NL

Onderwijsachterstand van nieuwkomers

Wat zijn de belangrijkste verklaringen achter de nadelen in het onderwijs waarmee 'nieuwkomers' worden geconfronteerd?

Doel van ons project

Het doel van dit project is om de belangrijkste verklaringen te ontdekken achter de onderwijskundige nadelen waarmee ‘nieuwkomers’ of 1e generatie migrantenleerlingen worden geconfronteerd. Begrijpen waarom leerlingen met een migratieachtergrond achterblijven, is cruciaal omdat onderwijskundige nadelen de langetermijnresultaten en integratie in de samenleving van studenten aanzienlijk kunnen beïnvloeden. In dit project ligt onze primaire focus op hoe schoolinputs, met name leraren en de samenstelling van de klas, de prestaties van leerlingen in het basis- en voortgezet onderwijs beïnvloeden. Onze belangrijkste onderzoeksvragen zijn:

  • Hoe beïnvloedt de blootstelling aan meer leraren met een vergelijkbare migratieachtergrond de prestaties van leerlingen? (Sub-project I)
  • Beïnvloeden migrantleerlingen de prestaties van niet-migrant leerlingen? (Sub-project II)
  • Zijn er verschillen in adviezen over het schoolniveau tussen migrant en niet-migrant leerlingen? Hoe beïnvloeden deze adviezen de plaatsing van leerlingen in het voortgezet onderwijs? (Sub-project III)

Hoe doen we dit?

In samenwerking met de Inspectie van het Onderwijs voeren onderzoekers van Education Lab een analyse uit van de effecten van leraren met een vergelijkbare migratieachtergrond, de etnische samenstelling van de klas en lerarenvooroordelen in school adviezen tussen migranten en niet-migrant leerlingen op de prestaties en plaatsing van leerlingen. Voor deze analyses maken we gebruik van gegevens over basis- en middelbare scholieren uit de Nederlandse Nationale Cohortstudie Onderwijs (NCO) en LVS-gegevens. Om het effect van het aandeel leraren met een vergelijkbare migratieachtergrond op de prestaties van leerlingen in het basisonderwijs te schatten, vergelijken we leerlingen van dezelfde school over verschillende cohorten. Voor middelbare scholen benutten we het voordeel van het observeren van dezelfde leerling in meerdere vakken, waardoor we het effect van leraren met een vergelijkbare migratieachtergrond kunnen evalueren door dezelfde leerlingen in verschillende vakken te vergelijken. Ook maken we gebruik van variaties binnen scholen, tussen cohorten en binnen leerlingen in het aandeel migrantenleerlingen om de effecten van migrantenleerlingen op de prestaties van niet-migrant leerlingen in respectievelijk het basis- en voortgezet onderwijs te identificeren. In het derde sub-project gebruiken we lineaire regressie en een instrumentele variabelebenadering om de onvoorwaardelijke en voorwaardelijke kloof in schoolniveau-adviezen tussen leerlingen met en zonder migratieachtergrond te schatten.

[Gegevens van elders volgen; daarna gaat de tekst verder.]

Definition is_empty (self : TemplateCache F) : bool := bool_decide (self.(domains) = ∅).

End cache.

(** ** What the operations do to the entries *)

Section facts.
Context {F : Type}.
Implicit Types (self : TemplateCache F) (key k : TemplateKey) (e : Entry F).

Lemma entry_len_nonneg e : 0 <= entry_len e.
Proof. apply zlen_nonneg. Qed.

Definition live timeout now e : Prop := duration_since now e.(e_sent_at) < timeout.

#[export] Instance live_dec timeout now e : Decision (live timeout now e).
Proof. unfold live. apply _. Defined.

Lemma find_remove self key k :
  find (remove self key) k = if decide (k = key) then None else find self k.
Proof.
  destruct key as [d n], k as [d' n']. unfold remove, find. cbn [fst snd].
  destruct (domains self !! d) as [t|] eqn:Ed; cbn [domains].
  - destruct (decide (d' = d)) as [->|Hd].
    + case_decide as Ht.
      * rewrite lookup_delete_eq, Ed. case_decide as Hk; [done|].
        assert (n' <> n) by congruence.
        rewrite <- (lookup_delete_ne t n n') by done. by rewrite Ht.
      * rewrite lookup_insert_eq, Ed. case_decide as Hk.
        { injection Hk as ->. apply lookup_delete_eq. }
        apply lookup_delete_ne. congruence.
    + rewrite (decide_False (P := (d', n') = (d, n))) by congruence.
      case_decide; [by rewrite lookup_delete_ne|by rewrite lookup_insert_ne].
  - case_decide as Hk; [|done]. injection Hk as -> ->. by rewrite Ed.
Qed.

Lemma find_store self key fs now k :
  find (store self key fs now) k
  = if decide (k = key) then Some (mkEntry fs now) else find self k.
Proof.
  destruct key as [d n], k as [d' n']. unfold store, find. cbn [fst snd].
  destruct (match _ !! n with Some _ => _ | None => _ end) as [total r]. cbn [domains].
  destruct (decide (d' = d)) as [->|Hd].
  - rewrite lookup_insert_eq. case_decide as Hk.
    + injection Hk as ->. apply lookup_insert_eq.
    + rewrite lookup_insert_ne by congruence.
      destruct (domains self !! d); [done|]. apply lookup_empty.
  - rewrite lookup_insert_ne, decide_False by congruence. done.
Qed.

Lemma find_remove_expired self now k :
  find (remove_expired self now) k
  = match find self k with
    | Some e => if decide (live self.(timeout) now e) then Some e else None
    | None => None
    end.
Proof.
  unfold find, remove_expired. cbn [domains]. rewrite lookup_omap.
  destruct (domains self !! k.1) as [t|]; cbn; [|done]. unfold retain_live.
  set (t' := filter _ t).
  assert (Ht : t' !! k.2 = match t !! k.2 with
    | Some e => if decide (live (timeout self) now e) then Some e else None
    | None => None end).
  { unfold t'. destruct (t !! k.2) as [e|] eqn:E.
    - case_decide.
      + by apply map_lookup_filter_Some_2.
      + apply map_lookup_filter_None_2. right. intros e' He'. by simplify_eq.
    - apply map_lookup_filter_None_2. by left. }
  case_decide as He; [|done]. by rewrite <- Ht, He, lookup_empty.
Qed.

Lemma find_remove_domain self d k :
  find (remove_domain self d) k = if decide (k.1 = d) then None else find self k.
Proof.
  unfold remove_domain, find. destruct (domains self !! d) as [t|] eqn:Ed; cbn [domains].
  - case_decide as Hk; [by rewrite Hk, lookup_delete_eq|by rewrite lookup_delete_ne].
  - case_decide as Hk; [by rewrite Hk, Ed|done].
Qed.

Lemma find_refresh_domain self d resolve k :
  find (refresh_domain self d resolve) k
  = if decide (k.1 = d)
    then (fun e => mkEntry (resolve e.(e_fields)) e.(e_sent_at)) <$> find self k
    else find self k.
Proof.
  unfold refresh_domain, find. destruct (domains self !! d) as [t|] eqn:Ed; cbn [domains].
  - case_decide as Hk.
    + by rewrite Hk, lookup_insert_eq, Ed, lookup_fmap.
    + by rewrite lookup_insert_ne.
  - case_decide as Hk; [by rewrite Hk, Ed|done].
Qed.

(** *** The field total *)

Definition total_fields self : Z := msum (msum entry_len) self.(domains).

Definition replaced_len self key : Z :=
  match find self key with Some e => entry_len e | None => 0 end.

Lemma msum_entries_nonneg (t : gmap Z (Entry F)) : 0 <= msum entry_len t.
Proof. apply msum_nonneg, entry_len_nonneg. Qed.

Lemma replaced_len_at self d n :
  replaced_len self (d, n) = at_key entry_len n (default ∅ (self.(domains) !! d)).
Proof.
  unfold replaced_len, find, at_key. cbn [fst snd].
  destruct (domains self !! d) as [t|]; cbn; [by destruct (t !! n)|].
  by rewrite lookup_empty.
Qed.

Lemma replaced_len_le self key : 0 <= replaced_len self key <= total_fields self.
Proof.
  destruct key as [d n]. unfold replaced_len, find, total_fields. cbn [fst snd].
  pose proof (msum_nonneg (msum entry_len) (domains self) msum_entries_nonneg).
  destruct (domains self !! d) as [t|] eqn:Ed; [|lia].
  pose proof (msum_lookup_le _ _ _ _ msum_entries_nonneg Ed).
  destruct (t !! n) as [e|] eqn:E; [|lia].
  pose proof (msum_lookup_le _ _ _ _ entry_len_nonneg E).
  pose proof (entry_len_nonneg e). lia.
Qed.

Lemma total_store self key fs now :
  total_fields (store self key fs now) = total_fields self + zlen fs - replaced_len self key.
Proof.
  destruct key as [d n]. rewrite replaced_len_at. unfold total_fields, store.
  destruct (match _ !! n with Some _ => _ | None => _ end) as [total r]. cbn [domains].
  rewrite !msum_insert. unfold entry_len at 1. cbn [e_fields].
  unfold at_key at 2. destruct (domains self !! d) as [t|]; cbn [default fmap option_fmap option_map from_option id].
  - lia.
  - rewrite msum_empty. lia.
Qed.

Lemma fields_store self key fs now :
  (store self key fs now).(fields) = self.(fields) + zlen fs - replaced_len self key.
Proof.
  destruct key as [d n]. unfold store, replaced_len, find. cbn [fst snd].
  destruct (domains self !! d) as [t|]; cbn [default from_option id].
  - destruct (t !! n); cbn; lia.
  - rewrite lookup_empty. cbn. lia.
Qed.

Lemma total_remove self key :
  total_fields (remove self key) = total_fields self - replaced_len self key.
Proof.
  destruct key as [d n]. rewrite replaced_len_at. unfold total_fields, remove. cbn [fst snd].
  destruct (domains self !! d) as [t|] eqn:Ed; cbn [domains default from_option id].
  - case_decide as Ht.
    + rewrite msum_delete'. unfold at_key at 1. rewrite Ed. cbn.
      pose proof (msum_delete' entry_len t n) as H. rewrite Ht, msum_empty in H. lia.
    + rewrite msum_insert, msum_delete'. unfold at_key at 2. rewrite Ed. cbn. lia.
  - unfold at_key. rewrite lookup_empty. cbn. lia.
Qed.
(* ===== verification/IERegistry.v ===== *)
(** [common/ie_registry.rs]: the Information Elements a parser knows, the IANA
    ones and those loaded from a file. *)

From Stdlib Require Import ZArith Lia.
From stdpp Require Import base tactics numbers list gmap.
From S2P Require Import Prelude Std.
#[local] Open Scope Z_scope.

Module DataType.
Inductive DataType :=
  | Unsigned
  | Signed
  | Float
  | Boolean
  | MacAddress
  | OctetArray
  | String
  | DateTimeSeconds
  | DateTimeMilliseconds
  | DateTimeMicroseconds
  | DateTimeNanoseconds
  | Ipv4Address
  | Ipv6Address
  | BasicList
  | SubTemplateList
  | SubTemplateMultiList.
End DataType.
Export DataType(DataType).
Import DataType.

#[export] Instance DataType_eq_dec : EqDecision DataType.
Proof. solve_decision. Defined.

Record IEDefinition := mkIE {
  ie_id : Z;
  ie_enterprise_number : option Z;
  ie_name : bytes;
  ie_data_type : DataType;
}.

#[export] Instance IEDefinition_eq_dec : EqDecision IEDefinition.
Proof. solve_decision. Defined.

(** The table is shared by clones until one is changed ([Arc::make_mut]), so
    each registry behaves as a map of its own. *)
Record IERegistry := mkRegistry { elements : gmap (Z * option Z) IEDefinition }.

Definition new : IERegistry := mkRegistry ∅.

Definition add_element (self : IERegistry) (id : Z) (enterprise_number : option Z) (name : bytes)
    (data_type : DataType) : IERegistry :=
  mkRegistry (<[(id, enterprise_number) := mkIE id enterprise_number name data_type]>
    self.(elements)).

Definition lookup (self : IERegistry) (id : Z) (enterprise_number : option Z)
    : option IEDefinition :=
  self.(elements) !! (id, enterprise_number).

(** [values()] in the order the hash map iterates. *)
Definition lookup_by_name (values : list IEDefinition) (name : bytes) : option IEDefinition :=
  snd <$> list_find (fun def => def.(ie_name) = name) values.

Definition is_values (self : IERegistry) (values : list IEDefinition) : Prop :=
  values ≡ₚ snd <$> map_to_list self.(elements).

Wat zijn onze bevindingen?

De resultaten van het eerste sub-project tonen aan dat niet-Westerse leraren de prestaties van leerlingen met een vergelijkbare migratieachtergrond verbeteren in zowel het basis- als voortgezet onderwijs. Bij Westerse leraren vinden we alleen positieve effecten in het voortgezet onderwijs. Bovendien zijn de effecten van de leraren-leerling match op basis van migratieachtergrond meer uitgesproken in stedelijke scholen. Bevindingen uit het voortgezet onderwijs suggereren dat de effecten groter zijn voor het vwo dan voor lagere niveaus.

De voorlopige resultaten van het tweede sub-project geven aan dat de effecten van migrantenleerlingen op de prestaties van niet-migrant leerlingen gemiddeld klein negatief of onbeduidend zijn. We onderzoeken verder hoe verschillende groepen migrantenleerlingen de prestaties van niet-migrant leerlingen beïnvloeden. We onderscheiden migrantenleerlingen op basis van land van herkomst, generatie, migratiestatus (migrant versus vluchtelingen) en verblijfsduur. We vinden dat de blootstelling aan een groter aandeel 1e generatie niet-Westerse migrantenleerlingen in stedelijke scholen de prestaties van niet-migrant leerlingen in lezen vermindert, hoewel de scores voor wiskunde onaangetast blijven. Heterogeniteitsanalyse toont aan dat het effect groter is voor meisjes en leerlingen van laagopgeleide ouders; er is geen verschil tussen leerlingen uit het hoogste en laagste inkomenskwartiel. Deze bevindingen onderstrepen het belang van het afstemmen van onderwijsbeleid op de specifieke behoeften van leerlingengroepen die mogelijk nadelige effecten hebben op de academische resultaten van niet-migrant leeftijdsgenoten.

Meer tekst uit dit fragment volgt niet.